Homelands is the winner of this year’s Lionel Gelber Prize, awarded by the University of Toronto’s Munk School of Global Affairs & Public Policy. I was on the team of jurors led by the school’s founding director, Janice Stein; our job was to select the best new book on global affairs written in English. Typically, the winning book offers a fresh or compelling look at the forces that are shaping – and sometimes rocking – modern society.
Prof. Garton Ash was presented the award Thursday at the Munk School. His book does not really break new ground. Its strength is tracing the history of postwar Europe by way of memoir, mixing vivid first-hand accounts of key events with historical insight and a journalist’s eye for detail, mood and interpretation. The book romps along, with mercifully short chapters that capture the moment and put it into context in a popular, non-technical way. He is a superb storyteller.
As a reporter and columnist who has lived in Europe since 2007, I found his final 10 chapters, collectively called Faltering, 2008-2022, the most compelling, since I had written about many of the events they cover myself.
A year after I opened the Rome bureau of The Globe and Mail, the global financial crisis and the crippling recessions that came with it nearly ripped the EU apart, with Greece coming close to ditching the euro and reprinting the clapped-out old drachma. Then came the terrorist attacks in Paris and Brussels, the 2015 refugee crisis and subsequent rise of extreme-right, anti-migrant parties such as Alternative für Deutschland (AfD), the emergence of illiberal democracies in a few eastern EU countries, the COVID-19 pandemic and Russia’s invasion of Ukraine, Europe’s biggest land war since 1945. And there was Brexit, which saw the exodus of Britain from the EU, the first member state to call it quits.
The EU may not be disintegrating, but Prof. Garton Ash asks: How many more blows on the scale of Brexit can it take?
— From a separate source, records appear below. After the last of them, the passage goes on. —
(** * Verification of the document retrieval core of excellor-ai

    The development embeds the chunker ([chunkText], lib/documentProcessor)
    and the vector database ([generateEmbedding], [storeDocument],
    [searchSimilarChunks], ..., lib/vectorDatabase) as Rocq functions and
    proves the properties the specification states about them. *)

From Stdlib Require Import ZArith NArith QArith Qminmax List String Ascii Lia.
From Stdlib Require Import Reals Lra PrimFloat DecimalString DecimalNat Qround.
From Stdlib Require Import Floats Zpower Qreals.
From stdpp Require Import base gmap list strings sorting.

Local Open Scope Z_scope.

(** ** JavaScript strings and arrays *)

Module JS.

(** A string is its sequence of UTF-16 code units ([charCodeAt]). *)
Definition jsstring := list N.

Definition js (s : string) : jsstring :=
  List.map N_of_ascii (list_ascii_of_string s).

(** White space and line terminators: what [\s] matches and [trim] strips. *)
Definition is_space (c : N) : bool :=
  match c with
  | 9 | 10 | 11 | 12 | 13 | 32 | 160 | 5760
  | 8232 | 8233 | 8239 | 8287 | 12288 | 65279 => true
  | _ => ((8192 <=? c) && (c <=? 8202))%N
  end%N.

(** The character class [[.!?]]. *)
Definition is_sentence_end (c : N) : bool :=
  match c with
  | 46 | 33 | 63 => true
  | _ => false
  end%N.

Fixpoint trimStart (s : jsstring) : jsstring :=
  match s with
  | c :: s' => if is_space c then trimStart s' else s
  | [] => []
  end.

Definition trim (s : jsstring) : jsstring :=
  rev (trimStart (rev (trimStart s))).

(** [s.split(/[class]+/)]: the pieces between maximal runs of characters of
    the class.  [acc] holds the current piece reversed; [in_run] tells that
    the previous character belonged to a separator run. *)
Fixpoint split_runs_aux (p : N -> bool) (s : jsstring) (acc : jsstring)
    (in_run : bool) : list jsstring :=
  match s with
  | [] => [rev acc]
  | c :: s' =>
      if p c then
        if in_run then split_runs_aux p s' acc true
        else rev acc :: split_runs_aux p s' [] true
      else split_runs_aux p s' (c :: acc) false
  end.
(** X24: [letter_grid] ends normally exactly when every letter of every
    assigned word falls inside the grid; otherwise the assignment
    [letters[i][j] = word[k]] raises [IndexError]. *)
Theorem letter_grid_in_range (height width : nat) (assignment : Assignment) :
  ((exists g, letter_grid height width assignment = Ok g) <->
   forall v w k c, In (v, w) assignment -> String.get k w = Some c ->
     cell_i v k < height /\ cell_j v k < width) /\
  ((exists g, letter_grid height width assignment = Ok g) \/
   letter_grid height width assignment = Raise IndexError).
Proof.
  unfold letter_grid. rewrite letter_grid_loop_writes. split.
  - rewrite <- (apply_writes_Ok height width (writes assignment) _
                  (blank_shaped height width)).
    split.
    + intros H v w k c Hin Hk. apply (H _ _ c). apply writes_In.
      exists v, w, k. auto.
    + intros H i j c Hin. apply writes_In in Hin as (v & w & k & Hin & Hk & -> & ->).
      eapply H; eauto.
  - apply apply_writes_outcome.
Qed.

(** X25: the grid that [letter_grid] returns has [height] rows of [width]
    cells; a cell holds a letter exactly when a letter of an assigned word
    falls on it, and the letter it holds is the letter of such a word, so
    that a cell on which all the words that cross it agree shows their
    common letter. *)
Theorem letter_grid_cells (height width : nat) (assignment : Assignment)
    (g : Grid) (i j : nat) :
  letter_grid height width assignment = Ok g ->
  let covers c := exists v w k, In (v, w) assignment /\ String.get k w = Some c /\
                                i = cell_i v k /\ j = cell_j v k in
  shaped height width g /\
  (forall c, cell g i j = Some (Some c) -> covers c) /\
  ((exists c, covers c) -> exists c, cell g i j = Some (Some c)) /\
  (forall c, covers c -> (forall c', covers c' -> c' = c) ->
             cell g i j = Some (Some c)).
Proof.
  intros H covers. unfold letter_grid in H. rewrite letter_grid_loop_writes in H.
  destruct (apply_writes_cell _ _ _ i j H) as (Ha & Hb & _).
  assert (H1 : forall c, cell g i j = Some (Some c) -> covers c).
  { intros c Hc. destruct (Ha c Hc) as [Hblank|Hin].
    - now elim (blank_cell height width i j c).
    - now apply writes_In in Hin. }
  assert (H2 : (exists c, covers c) -> exists c, cell g i j = Some (Some c)).
  { intros (c & Hc). apply Hb. exists c. now apply writes_In. }
  split; [exact (apply_writes_shaped _ _ _ _ _ (blank_shaped height width) H)|].
  split; [exact H1|]. split; [exact H2|].
  intros c Hc Huniq. destruct H2 as [c' Hc']; [eauto|].
  now rewrite (Huniq c' (H1 c' Hc')) in Hc'.
Qed.
Lemma quiet_requests_ok w w' :
  quiet w w' -> agents_wf w -> requests_ok w -> requests_ok w'.
Proof.
  intros [H Ht] Hwf Hok. destruct H.
  - eapply (requests_ok_eq_all w); [done|done|apply set_tick_frame|done].
  - by apply _prune_help_requests_requests.
  - by apply _clear_help_request_requests.
  - eapply (requests_ok_eq_all w);
      [|done|apply _decay_helper_signals_frame|done].
    unfold _decay_helper_signals. by destruct (_ <? 0).
  - eapply (requests_ok_eq_all w);
      [apply _auto_deposit_requests|done|apply _auto_deposit_frame|done].
  - eapply (requests_ok_eq_all w);
      [apply update_agent_help_requests|done
      |apply set_pending_action_frame|done].
  - by apply _move_requests.
  - eapply _gather_energy_requests; eauto.
  - eapply (requests_ok_eq_all w);
      [apply _deposit_energy_requests|done|apply _deposit_energy_frame|done].
  - eapply (requests_ok_eq_all w);
      [|done|apply _record_deposit_report_frame|done].
    unfold _record_deposit_report. crush_frame.
  - by apply _register_help_request_requests.
  - by apply _give_energy_requests.
  - by apply _decay_agent_energy_requests.
  - eapply (requests_ok_eq_all w);
      [|done|apply _consume_reactor_energy_frame|done].
    unfold _consume_reactor_energy. by destruct (_ <=? 0).
  - eapply (requests_ok_eq_all w);
      [|done|eapply _apply_reactor_consequences_spec; eauto|done].
    unfold _apply_reactor_consequences, _dwindle_resources in H.
    destruct (negb _); [by injection H as <-|].
    destruct (_ <=? 0); [by injection H as <-|].
    apply res_bind_Ok in H as ([eg rg] & _ & [= <-]). done.
Qed.

Lemma quiet_places_inv w w' : quiet w w' -> places_inv w -> places_inv w'.
Proof. intros [H _]. by apply prim_places_inv. Qed.

(** X14.  In every reachable world each help request belongs to an agent
    that is alive, is filed at the cell that agent stands on, asks for a
    positive amount and carries a tick that is not in the future. *)
Theorem help_requests_follow_agents (c : Config) (w : World) :
  reachable c w ->
  forall k p amount logged,
    OD.get k (help_requests w) = Some (p, amount, logged) ->
    0 < amount /\ logged <= tick w /\
    exists a, OD.get k (agents w) = Some a /\ Agent.position a = p.
Proof.
  intros Hr. change (requests_ok w).
  induction Hr as [spawn w H|w agent w' Hr IH Hfresh H|w g w' g' Hr IH H].
  - unfold __post_init__ in H. simpl in H.
    intros k p amount logged.
    destruct (in_bounds _ _ _); inv_res; simpl; done.
  - apply add_agent_spec in H as (q & _ & ->).
    intros k p amount logged Hk. simpl in *.
    destruct (IH _ _ _ _ Hk) as (? & ? & a & Ha & ?).
    split_and!; [done..|]. exists a. split; [|done].
    rewrite od_get_set_ne; [done|]. intros <-. congruence.
  - apply reachable_world_inv in Hr as [_ Hinv].
    apply step_quiet in H.
    eapply (quiet_preserve (fun w => places_inv w /\ requests_ok w));
      [|exact H|].
    + intros w1 w2 Hq [Hp1 Hok1]. split.
      * by eapply quiet_places_inv.
      * eapply quiet_requests_ok; [done|apply Hp1|done].
    + split.
      * eapply places_inv_eq_places; [apply set_tick_frame|done].
      * apply (requests_ok_frame w); [done|done|simpl; lia|done].
Qed.
Lemma without_twice (itemId : string) (history : list History.HistoryItem) :
  History.without itemId (History.without itemId history)
  = History.without itemId history.
Proof.
  unfold History.without. induction history as [|item history IH];
    [reflexivity|].
  cbn. destruct (negb (String.eqb (History.id item) itemId)) eqn:E; cbn.
  - now rewrite E, IH.
  - exact IH.
Qed.

Lemma without_sublist (itemId : string)
    (history : list History.HistoryItem) :
  sublist (History.without itemId history) history.
Proof.
  unfold History.without. induction history as [|item history IH]; cbn.
  - constructor.
  - destruct (negb _); now constructor.
Qed.

(** X24. On a storage that reads and writes, a history that is saved is
    the history that is loaded, and after [clearHistory] the empty
    history is loaded. *)
Theorem history_round_trip (history : list History.HistoryItem)
    (st : History.Store) :
  History.readable st = true -> History.writable st = true ->
  let saved := snd (History.saveHistory history st) in
  let cleared := snd (History.clearHistory saved) in
  fst (History.saveHistory history st) = History.Returned tt /\
  History.loadHistory saved = (History.Returned history, saved) /\
  fst (History.clearHistory saved) = History.Returned tt /\
  History.loadHistory cleared = (History.Returned [], cleared).
Proof.
  intros Hr Hw saved cleared. unfold cleared, saved.
  rewrite saveHistory_run, Hw. cbn [fst snd].
  unfold History.clearHistory, History.try_catch, History.removeItem.
  cbn [History.put History.writable]. rewrite Hw. cbn [fst snd].
  rewrite !loadHistory_run. unfold History.loaded.
  cbn [History.put History.readable History.held]. rewrite Hr.
  repeat split.
Qed.

(** X25. On a storage that reads and writes, [removeHistoryItem] leaves
    exactly the items with another id, in their order: an item is loaded
    afterwards if and only if it was loaded before and has another id;
    removing the same id again changes nothing. *)
Theorem removeHistoryItem_removes (itemId : string) (st : History.Store) :
  History.readable st = true -> History.writable st = true ->
  let st' := snd (History.removeHistoryItem itemId st) in
  fst (History.removeHistoryItem itemId st) = History.Returned tt /\
  History.loaded st' = History.without itemId (History.loaded st) /\
  (forall item,
     In item (History.loaded st') <->
     In item (History.loaded st) /\ History.id item <> itemId) /\
  sublist (History.loaded st') (History.loaded st) /\
  History.removeHistoryItem itemId st' = (History.Returned tt, st').
Proof.
  intros Hr Hw st'. unfold st'.
  rewrite removeHistoryItem_run, Hw. cbn [fst snd].
  assert (Hloaded :
    History.loaded
      (History.put
         (History.Written (History.without itemId (History.loaded st))) st)
    = History.without itemId (History.loaded st)).
  { unfold History.loaded at 1.
    cbn [History.put History.readable History.held]. now rewrite Hr. }
  split; [reflexivity|]. split; [exact Hloaded|]. split; [|split].
  - intro item. rewrite Hloaded. apply without_in.
  - rewrite Hloaded. apply without_sublist.
  - rewrite removeHistoryItem_run.
    cbn [History.put History.writable]. rewrite Hw, Hloaded, without_twice.
    reflexivity.
Qed.

(** X26. When the history cannot be read (the read is rejected, or the
    text held does not parse) and the storage writes, [removeHistoryItem]
    reports success and leaves the empty history in the storage,
    whatever the id and whatever was held. *)
Theorem removeHistoryItem_after_failed_read (itemId : string)
    (st : History.Store) :
  History.readable st = false \/ History.held st = History.Unparsable ->
  History.writable st = true ->
  History.removeHistoryItem itemId st =
  (History.Returned tt, History.put (History.Written []) st).
Proof.
  intros Hread Hw. rewrite removeHistoryItem_run, Hw.
  assert (Hloaded : History.loaded st = []).
  { unfold History.loaded. destruct Hread as [-> | ->]; [reflexivity|].
    now destruct (History.readable st). }
  now rewrite Hloaded.
Qed.

(** X27. [loadHistory] never rejects and never changes the storage. On a
    storage that does not write, [saveHistory], [clearHistory] and
    [removeHistoryItem] reject and leave the storage as it is. *)
Theorem history_on_failing_storage (st : History.Store) :
  (exists history, History.loadHistory st = (History.Returned history, st)) /\
  (History.writable st = false ->
   (forall history,
      History.saveHistory history st
      = (History.Thrown History.SetItemRejected, st)) /\
   History.clearHistory st = (History.Thrown History.RemoveItemRejected, st) /\
   (forall itemId,
      History.removeHistoryItem itemId st
      = (History.Thrown History.SetItemRejected, st))).
Proof.
  split; [eexists; apply loadHistory_run|].
  intro Hw. split; [|split].
  - intro history. now rewrite saveHistory_run, Hw.
  - unfold History.clearHistory, History.try_catch, History.removeItem,
      History.throw. now rewrite Hw.
  - intro itemId. now rewrite removeHistoryItem_run, Hw.
Qed.

Lemma history_round_trip_witness :
  History.readable (Cases.healthy History.Absent) = true /\
  History.writable (Cases.healthy History.Absent) = true /\
  fst (History.loadHistory
         (snd (History.saveHistory Cases.scans
                 (Cases.healthy History.Absent))))
  = History.Returned Cases.scans.
Proof.
  assert (Hr : History.readable (Cases.healthy History.Absent) = true)
    by reflexivity.
  assert (Hw : History.writable (Cases.healthy History.Absent) = true)
    by reflexivity.
  split; [exact Hr|]. split; [exact Hw|].
  destruct (history_round_trip Cases.scans (Cases.healthy History.Absent)
              Hr Hw) as (_ & Hload & _).
  now rewrite Hload.
Defined.

Lemma removeHistoryItem_removes_witness :
  History.readable (Cases.healthy (History.Written Cases.scans)) = true /\
  History.writable (Cases.healthy (History.Written Cases.scans)) = true /\
  History.loaded
    (snd (History.removeHistoryItem "2"
            (Cases.healthy (History.Written Cases.scans))))
  = History.without "2" Cases.scans.
Proof.
  assert (Hr : History.readable
                 (Cases.healthy (History.Written Cases.scans)) = true)
    by reflexivity.
  assert (Hw : History.writable
                 (Cases.healthy (History.Written Cases.scans)) = true)
    by reflexivity.
  split; [exact Hr|]. split; [exact Hw|].
  exact (proj1 (proj2 (removeHistoryItem_removes "2"
                         (Cases.healthy (History.Written Cases.scans))
                         Hr Hw))).
Defined.

Lemma removeHistoryItem_after_failed_read_witness :
  (History.readable (Cases.healthy History.Unparsable) = false \/
   History.held (Cases.healthy History.Unparsable) = History.Unparsable) /\
  History.writable (Cases.healthy History.Unparsable) = true /\
  History.removeHistoryItem "2" (Cases.healthy History.Unparsable)
  = (History.Returned tt, Cases.healthy (History.Written [])).
Proof.
  assert (Hread :
    History.readable (Cases.healthy History.Unparsable) = false \/
    History.held (Cases.healthy History.Unparsable) = History.Unparsable)
    by (right; reflexivity).
  assert (Hw : History.writable (Cases.healthy History.Unparsable) = true)
    by reflexivity.
  split; [exact Hread|]. split; [exact Hw|].
  exact (removeHistoryItem_after_failed_read "2"
           (Cases.healthy History.Unparsable) Hread Hw).
Defined.

Lemma history_on_failing_storage_witness :
  History.writable (Cases.read_only (History.Written Cases.scans)) = false /\
  History.removeHistoryItem "2"
    (Cases.read_only (History.Written Cases.scans))
  = (History.Thrown History.SetItemRejected,
     Cases.read_only (History.Written Cases.scans)).
Proof.
  assert (Hw : History.writable
                 (Cases.read_only (History.Written Cases.scans)) = false)
    by reflexivity.
  split; [exact Hw|].
  exact (proj2 (proj2 (proj2 (history_on_failing_storage
                                (Cases.read_only
                                   (History.Written Cases.scans))) Hw))
           "2").
Defined.

(** ** The pricing thunk and the slice *)

Lemma clarity_for_pricing (clarityCategory : option string) :
  In (Str.or_else (mapClarityToGIA clarityCategory) DEFAULT_CLARITY)
     ["VVS2"; "VS2"; "SI2"].
Proof.
  unfold mapClarityToGIA, DEFAULT_CLARITY.
  destruct clarityCategory as [category|]; [|cbn; tauto].
  destruct (String.eqb category ""); [cbn; tauto|].
  destruct (clarityMap !! category) as [grade|] eqn:E; [|cbn; tauto].
  unfold clarityMap in E. apply elem_of_list_to_map_2 in E.
  rewrite !elem_of_cons, elem_of_nil in E.
  destruct E as [E|[E|[E|[]]]]; injection E as _ ->; cbn; tauto.
Qed.

Lemma reported_throw {A} (body : Result A) (e : JsError) :
  reported body = Throw e -> exists cause, e = PricingFailed cause.
Proof.
  destruct body as [a|cause]; cbn; [discriminate|].
  intros [= <-]. now exists cause.
Qed.

(** X28. The pricing thunk never throws. It rejects with its own
    message, and without touching the world, when the carat weight, the
    colour or the shape is missing, tested in that order; otherwise it
    asks for a quote with the weight, colour and shape of the slice, and
    rejects with the wrapped message of the service or returns a quote
    whose clarity is ["VVS2"], ["VS2"] or ["SI2"]. *)
Theorem fetchDiamondPrice_outcome {rt : JsRuntime}
    (state : DiamondState) (w : World) :
  match fetchDiamondPrice state w with
  | (RejectedWithValue (Message text), w') =>
      w' = w /\
      ((caratPrediction state = None /\
        text = "Carat weight is required for pricing") \/
       (caratPrediction state <> None /\ colorPrediction state = None /\
        text = "Color grade is required for pricing") \/
       (caratPrediction state <> None /\ colorPrediction state <> None /\
        shapeDetection state = None /\
        text = "Shape detection is required for pricing"))
  | (RejectedWithValue (MessageOf e), w') =>
      (exists cause, e = PricingFailed cause) /\
      caratPrediction state <> None /\ colorPrediction state <> None /\
      shapeDetection state <> None
  | (Fulfilled quote, w') =>
      exists carat colour detected det,
        caratPrediction state = Some carat /\
        colorPrediction state = Some colour /\
        shapeDetection state = Some detected /\
        _details quote = Some det /\
        In (clarityUsed det) ["VVS2"; "VS2"; "SI2"] /\
        shapeUsed det
          = mapShapeToPricingCategory (ShapeDetection.shape detected) /\
        (clarityPrediction state = None -> clarityUsed det = "VS2")
  end.
Proof.
  unfold fetchDiamondPrice.
  destruct (caratPrediction state) as [carat|];
    [|split; [reflexivity|now left]].
  destruct (colorPrediction state) as [colour|];
    [|split; [reflexivity|right; left; now repeat split]].
  destruct (shapeDetection state) as [detected|];
    [|split; [reflexivity|right; right; now repeat split]].
  destruct (calculateDiamondPrice _ _ _ _ w) as [[quote|e] w'] eqn:Erun.
  - apply (f_equal fst) in Erun. cbn [fst] in Erun.
    apply calculateDiamondPrice_ok in Erun as (m & i & d & _ & _ & _ & Hq).
    apply priceFromData_ok in Hq as (b1 & b2 & lp1 & lp2 & _ & _ & _ & ->).
    exists carat, colour, detected. eexists.
    split; [reflexivity|]. split; [reflexivity|]. split; [reflexivity|].
    split; [reflexivity|]. cbn [clarityUsed shapeUsed].
    split; [apply clarity_for_pricing|]. split; [reflexivity|].
    now intros ->.
  - apply (f_equal fst) in Erun. cbn [fst] in Erun.
    rewrite calculateDiamondPrice_outcome in Erun.
    apply reported_throw in Erun. now repeat split.
Qed.

Lemma pricingReducer_consistent (state : DiamondState)
    (action : PricingAction) :
  pricing_consistent (pricingReducer state action).
Proof.
  destruct action; unfold pricing_consistent; cbn; intro H;
    solve [now split | contradiction].
Qed.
His chapter on Viktor Orban’s Hungary seems to fill the author with despair, for it shows that the EU’s guiding principles – democracy, freedom, the rule of law, respect for minority rights, open markets – are unenforceable within a member state. He no longer considers Hungary a democracy now that Mr. Orban’s “anti-liberal, socially conservative, pro-natalist, professedly Christian and ethno-nationalist” vision has taken hold. Add pro-Russian, for he is the EU leader closest to Russian President Vladimir Putin.
Yet Mr. Orban, in effect, is being rewarded for crushing the EU’s principles. Billions of euros of EU funds continue to prop up his country, buying infrastructure and patronage and, reportedly, enriching the lifestyles of his family and friends. If Hungary can get away with this behaviour, why not other EU strongmen? In fact, Poland came close to following the Orbán playbook in the past decade or so but may swing back onto the liberal track under Donald Tusk, the Europhile former president of the European Council who was elected Prime Minister last year.
Has Prof. Garton Ash lost hope in the European project? No, not in the slightest. But he is worried.
The power of the book lies in convincing readers, especially young readers, not to take the idea and the ideals of Europe for granted, for they would have a lot to lose – namely freedom – were the project to fail. The war in Ukraine, where a Russian dictator is bent on erasing a Western-leaning democracy, helps drive that message home. Near the end of Homelands, Prof. Garton Ash says “adapting Churchill’s famous remark about democracy, we might say that this is the worst possible Europe, apart from all the other Europes that have been tried from time to time.” Freedom, he concludes, is not a process; it’s a struggle.